§ What to produce
Each line of the listing must be set down exactly as it stands.

____________

(** C6, in double precision and for every [Math.pow].  With a zero amount
    [computeLoss] returns zero exactly when its two bracketed factors,
    [1 - 1/(1+i)^n] and [(1+r)^n - 1], are finite numbers, and [NaN] in every
    other case: a power that is [NaN], a power or a reciprocal that
    overflows to an infinity, a growth factor of zero.  The
    opportunity-cost-only loss of the earlier calculator is zero exactly when
    the growth factor is neither [NaN] nor zero and [(1+r)^n - 1] is finite,
    and [NaN] otherwise.  With no inflation and no interest every finite
    amount loses nothing, at every horizon [n] for which [Math.pow(1, n)] is
    [1]. *)
Theorem computeLoss_zero
    (pow : Double.number -> Double.number -> Double.number) (s : bool)
    (i r n P : Double.number) :
  let factor := pow (Double.add (Double.ofZ 1) i) n in
  let erosion := Double.sub (Double.ofZ 1) (Double.div (Double.ofZ 1) factor) in
  let growth := Double.sub (pow (Double.add (Double.ofZ 1) r) n) (Double.ofZ 1) in
  Double.isZero (Double.computeLoss pow (Double.zero s) i r n)
  = Double.isFinite erosion && Double.isFinite growth
  /\ Double.isNaN (Double.computeLoss pow (Double.zero s) i r n)
     = negb (Double.isFinite erosion && Double.isFinite growth)
  /\ Double.isZero (Double.computeLossV0 pow (Double.zero s) i r n)
     = negb (Double.isNaN factor) && negb (Double.isZero factor) && Double.isFinite growth
  /\ Double.isNaN (Double.computeLossV0 pow (Double.zero s) i r n)
     = negb (negb (Double.isNaN factor) && negb (Double.isZero factor)
             && Double.isFinite growth)
  /\ (Double.isDouble P = true -> Double.isFinite P = true ->
      pow (Double.ofZ 1) n = Double.ofZ 1 ->
      Double.isZero
        (Double.computeLoss pow P (Double.zero false) (Double.zero false) n) = true
      /\ Double.isZero
           (Double.computeLossV0 pow P (Double.zero false) (Double.zero false) n) = true).
Proof.
  intros factor erosion growth.
  assert (Full :
    Double.isZero (Double.computeLoss pow (Double.zero s) i r n)
    = Double.isFinite erosion && Double.isFinite growth
    /\ Double.isNaN (Double.computeLoss pow (Double.zero s) i r n)
       = negb (Double.isFinite erosion && Double.isFinite growth)).
  { unfold Double.computeLoss. fold factor. fold erosion. fold growth.
    destruct (Double.isFinite erosion) eqn:E.
    - rewrite <- E. apply DoubleFacts.zero_terms. apply DoubleFacts.zero_quotient. exact E.
    - rewrite DoubleFacts.zero_times_nonfinite by exact E. split; reflexivity. }
  destruct Full as [F1 F2].
  destruct (DoubleFacts.zero_quotient_times s factor growth) as [V1 V2].
  split; [exact F1 |]. split; [exact F2 |]. split; [exact V1 |]. split; [exact V2 |].
  intros V F H1. unfold Double.computeLoss, Double.computeLossV0.
  change (Double.add (Double.ofZ 1) (Double.zero false)) with (Double.ofZ 1).
  rewrite H1. apply DoubleFacts.unit_factors; assumption.
Qed.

____________

§ Task result
(** C6, in double precision and for every [Math.pow].  With a zero amount
    [computeLoss] returns zero exactly when its two bracketed factors,
    [1 - 1/(1+i)^n] and [(1+r)^n - 1], are finite numbers, and [NaN] in every
    other case: a power that is [NaN], a power or a reciprocal that
    overflows to an infinity, a growth factor of zero.  The
    opportunity-cost-only loss of the earlier calculator is zero exactly when
    the growth factor is neither [NaN] nor zero and [(1+r)^n - 1] is finite,
    and [NaN] otherwise.  With no inflation and no interest every finite
    amount loses nothing, at every horizon [n] for which [Math.pow(1, n)] is
    [1]. *)
Theorem computeLoss_zero
    (pow : Double.number -> Double.number -> Double.number) (s : bool)
    (i r n P : Double.number) :
  let factor := pow (Double.add (Double.ofZ 1) i) n in
  let erosion := Double.sub (Double.ofZ 1) (Double.div (Double.ofZ 1) factor) in
  let growth := Double.sub (pow (Double.add (Double.ofZ 1) r) n) (Double.ofZ 1) in
  Double.isZero (Double.computeLoss pow (Double.zero s) i r n)
  = Double.isFinite erosion && Double.isFinite growth
  /\ Double.isNaN (Double.computeLoss pow (Double.zero s) i r n)
     = negb (Double.isFinite erosion && Double.isFinite growth)
  /\ Double.isZero (Double.computeLossV0 pow (Double.zero s) i r n)
     = negb (Double.isNaN factor) && negb (Double.isZero factor) && Double.isFinite growth
  /\ Double.isNaN (Double.computeLossV0 pow (Double.zero s) i r n)
     = negb (negb (Double.isNaN factor) && negb (Double.isZero factor)
             && Double.isFinite growth)
  /\ (Double.isDouble P = true -> Double.isFinite P = true ->
      pow (Double.ofZ 1) n = Double.ofZ 1 ->
      Double.isZero
        (Double.computeLoss pow P (Double.zero false) (Double.zero false) n) = true
      /\ Double.isZero
           (Double.computeLossV0 pow P (Double.zero false) (Double.zero false) n) = true).
Proof.
  intros factor erosion growth.
  assert (Full :
    Double.isZero (Double.computeLoss pow (Double.zero s) i r n)
    = Double.isFinite erosion && Double.isFinite growth
    /\ Double.isNaN (Double.computeLoss pow (Double.zero s) i r n)
       = negb (Double.isFinite erosion && Double.isFinite growth)).
  { unfold Double.computeLoss. fold factor. fold erosion. fold growth.
    destruct (Double.isFinite erosion) eqn:E.
    - rewrite <- E. apply DoubleFacts.zero_terms. apply DoubleFacts.zero_quotient. exact E.
    - rewrite DoubleFacts.zero_times_nonfinite by exact E. split; reflexivity. }
  destruct Full as [F1 F2].
  destruct (DoubleFacts.zero_quotient_times s factor growth) as [V1 V2].
  split; [exact F1 |]. split; [exact F2 |]. split; [exact V1 |]. split; [exact V2 |].
  intros V F H1. unfold Double.computeLoss, Double.computeLossV0.
  change (Double.add (Double.ofZ 1) (Double.zero false)) with (Double.ofZ 1).
  rewrite H1. apply DoubleFacts.unit_factors; assumption.
Qed.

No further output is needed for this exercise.